Thursday, January 16, 2020

Bad Advisors Coast To Coast


If you like juicy tales of  the bad element getting caught in their "cheatin' ways", try scrolling through the Investment Industry Regulatory Organization of Canada (IIROC) disciplinary cases for your entertainment pleasure. Here is one that caught my attention, just with the sheer number of allegations and the time period through four, count em', four different financial institutions: Wellington West, National Bank, Industrial Alliance and Aligned Capital and their respective compliance departments over a 7 year period. 22 pages of riveting tales of not knowing the clients, making unsuitable and unauthorized trades and losses in the vicinity of $1,000,000. All with clients  born before 1950 (i.e. older than 70 now).

Or for more harrowing tales, you can visit the Mutual Fund Dealer's Association of Canada Enforcement page and have a look at the bad things that some of those folks have been getting up to.

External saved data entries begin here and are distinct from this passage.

(** [str => str.replace(/^https?:\/\//, '').replace(/^www\./, '')
            .replace(/\/$/, '').toLowerCase()] *)
Definition normalize (str : string) : string :=
  Js.toLowerCase
    (Js.replace_empty re_trailing_slash
       (Js.replace_empty re_www
          (Js.replace_empty re_protocol str))).

(** The constant [isAllowed] of the handler, as a function of the
    partner's domain and of the referrer string.  The referrer is a string
    there (the result of [toString()]), so [referrer || ''] is the referrer
    itself. *)
Definition isAllowed (partnerDomain referrer : string) : bool :=
  let normalizedPartner := normalize partnerDomain in
  let normalizedRef := normalize (Js.or_else (Some referrer) "") in
  String.eqb normalizedRef normalizedPartner
  || Js.startsWith normalizedRef (normalizedPartner +:+ "/")
  || Js.includes normalizedRef normalizedPartner.

(** *** The normalization in the words of the specification *)

(** [Some rest] when [s] is [p] followed by [rest]. *)
Fixpoint strip_prefix (p s : string) {struct p} : option string :=
  match p, s with
  | EmptyString, _ => Some s
  | String _ _, EmptyString => None
  | String b p', String a s' => if Ascii.eqb a b then strip_prefix p' s' else None
  end.

(** Strip a leading [http://] or [https://]. *)
Definition strip_protocol (s : string) : string :=
  match strip_prefix "http://" s, strip_prefix "https://" s with
  | Some rest, _ => rest
  | None, Some rest => rest
  | None, None => s
  end.

(** Strip a leading [www.] label. *)
Definition strip_www (s : string) : string :=
  match strip_prefix "www." s with
  | Some rest => rest
  | None => s
  end.

(** Strip a single trailing slash. *)
Fixpoint strip_trailing_slash (s : string) : string :=
  match s with
  | EmptyString => EmptyString
  | String c EmptyString => if Ascii.eqb c "/" then EmptyString else s
  | String c s' => String c (strip_trailing_slash s')
  end.

Definition normalized (s : string) : string :=
  Js.toLowerCase (strip_trailing_slash (strip_www (strip_protocol s))).

End ReferrerPolicy.

(** ** The request and the two pure helpers: [getRealIP], [parseUserAgent] *)

(** What the handler reads of an Express request: [req.params.code],
    [req.headers] (an object from lower-case header names to strings),
    [req.ip] and [req.connection.remoteAddress]. *)
Record request : Type := MkRequest {
  params_code : string;
  headers : gmap string string;
  ip : option string;
  remoteAddress : option string
}.
Definition setTitle (v : string) (s : State) : State :=
  mkState v (description s) (isRecording s) (audioFile s) (audioBlob s)
      (audioUrl s) (uploading s) (uploadProgress s) (mediaRecorder s)
      (chunks s) (fileInput s).
Definition setDescription (v : string) (s : State) : State :=
  mkState (title s) v (isRecording s) (audioFile s) (audioBlob s)
      (audioUrl s) (uploading s) (uploadProgress s) (mediaRecorder s)
      (chunks s) (fileInput s).
Definition setIsRecording (v : bool) (s : State) : State :=
  mkState (title s) (description s) v (audioFile s) (audioBlob s)
      (audioUrl s) (uploading s) (uploadProgress s) (mediaRecorder s)
      (chunks s) (fileInput s).
Definition setAudioFile (v : option Web.File) (s : State) : State :=
  mkState (title s) (description s) (isRecording s) v (audioBlob s)
      (audioUrl s) (uploading s) (uploadProgress s) (mediaRecorder s)
      (chunks s) (fileInput s).
Definition setAudioBlob (v : option Web.Blob) (s : State) : State :=
  mkState (title s) (description s) (isRecording s) (audioFile s) v
      (audioUrl s) (uploading s) (uploadProgress s) (mediaRecorder s)
      (chunks s) (fileInput s).
Definition setAudioUrl (v : option string) (s : State) : State :=
  mkState (title s) (description s) (isRecording s) (audioFile s)
      (audioBlob s) v (uploading s) (uploadProgress s) (mediaRecorder s)
      (chunks s) (fileInput s).
Definition setUploading (v : bool) (s : State) : State :=
  mkState (title s) (description s) (isRecording s) (audioFile s)
      (audioBlob s) (audioUrl s) v (uploadProgress s) (mediaRecorder s)
      (chunks s) (fileInput s).
Definition setUploadProgress (v : Q) (s : State) : State :=
  mkState (title s) (description s) (isRecording s) (audioFile s)
      (audioBlob s) (audioUrl s) (uploading s) v (mediaRecorder s)
      (chunks s) (fileInput s).
Definition setMediaRecorder (v : bool) (s : State) : State :=
  mkState (title s) (description s) (isRecording s) (audioFile s)
      (audioBlob s) (audioUrl s) (uploading s) (uploadProgress s) v
      (chunks s) (fileInput s).
Definition setChunks (v : list Web.Blob) (s : State) : State :=
  mkState (title s) (description s) (isRecording s) (audioFile s)
      (audioBlob s) (audioUrl s) (uploading s) (uploadProgress s)
      (mediaRecorder s) v (fileInput s).
Definition setFileInput (v : option string) (s : State) : State :=
  mkState (title s) (description s) (isRecording s) (audioFile s)
      (audioBlob s) (audioUrl s) (uploading s) (uploadProgress s)
      (mediaRecorder s) (chunks s) v.

Definition initial : State :=
  mkState "" "" false None None None false 0 false [] (Some "").

Definition setProgress {E : Env} (v : Q) : M State unit :=
  modify (setUploadProgress v) ;; emit (SetUploadProgress v).

(** [handleFileUpload], given [event.target.files?.[0]]. *)
Definition handleFileUpload {E : Env} (file0 : option Web.File) : M State unit :=
  match file0 with
  | Some file =>
      if JS.startsWith (Web.type file) "audio/" then
        modify (setAudioFile (Some file)) ;;
        url <- call_silent (createObjectURL (Web.blob_of_file file)) ;;
        modify (setAudioUrl (Some url)) ;;
        modify (setAudioBlob None) ;;
        toast "File selected" ("Selected: " ++ Web.name file) Default
      else
        toast "Invalid file type" "Please select an audio file" Destructive
  | None => ret tt
  end.

(** The object inserted by [handleSubmit]; it has no [transcript] key. *)
Definition lecture_row (user : option Web.User) (s : State) : LectureInsert :=
  mkLectureInsert (Web.user_id_opt user)
                  (JS.trim (title s))
                  (JS.or_null (JS.trim (description s)))
                  None
                  "draft".

Definition success_toast : Event :=
  Toast "Lecture uploaded successfully!"
        "Your lecture has been saved as a draft. You can edit and publish it later."
        Default.

Definition failure_toast : Event :=
  Toast "Upload failed"
        "There was an error uploading your lecture. Please try again."
        Destructive.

Do you know the one thing that each of the institutions under the self-regulating bodies have in common? They are not under any fiduciary obligation to the client. That means good luck getting any part of your losses returned to you in any kind of reasonable time frame. Even if the bad advisors are sanctioned and fined, the record of payment is dismal.

In an April 2019 press release, the Small Investors Protection Association (SIPA) stated: " Canadians are losing their savings due to systemic fraud and wrongdoing by a financial services industry that does not put clients' best interests first, disregarding laws or rules and regulations. It has been possible to defraud tens of thousands of clients for up to a decade as indicated by recent No Contest Settlements by paying fines to avoid admitting responsibility and litigation."

The Canadian Foundation for Advancement of Investor Right's (FAIR), "strongly believes that a statutory best interest standard is necessary, desirable and feasible, with respect to securities advisers, dealers and individual registrants in their conduct towards retail investors." but that current proposed amendments by the Canadian Securities Administrators (CSA)
"will not achieve the profound shift necessary to ensure Canadians receive the objective, professional financial advice that is needed and rightfully expected".

The CSA has their own enforcement division if you are interested in more investigative reading.

The point is, that unless your wealth management team is a discretionary portfolio manager (as we are at High Rock), you are going to be vulnerable and must pay extremely close attention to the advice that you are being given. Even if it is suitable at the purchase point, once past that, your advisor only need take a "standard of care", which does not legally bind him or her to ensure continuing guidance. In other words, once you buy it, you as the investor are now liable for whatever happens next. Losses are on you, not your advisor (unless of course the investment was unsuitable in the beginning).  Even if it was unsuitable, it could be years, if ever you are able to recover.

 What happens to your retirement then?

We know that our High Rock client readers understand this and hold us to our code of conduct. For all of you other friends that take the time to check in on my perspective (ranting, drivel, whining, etc.), give it some thought. The potential implications are huge.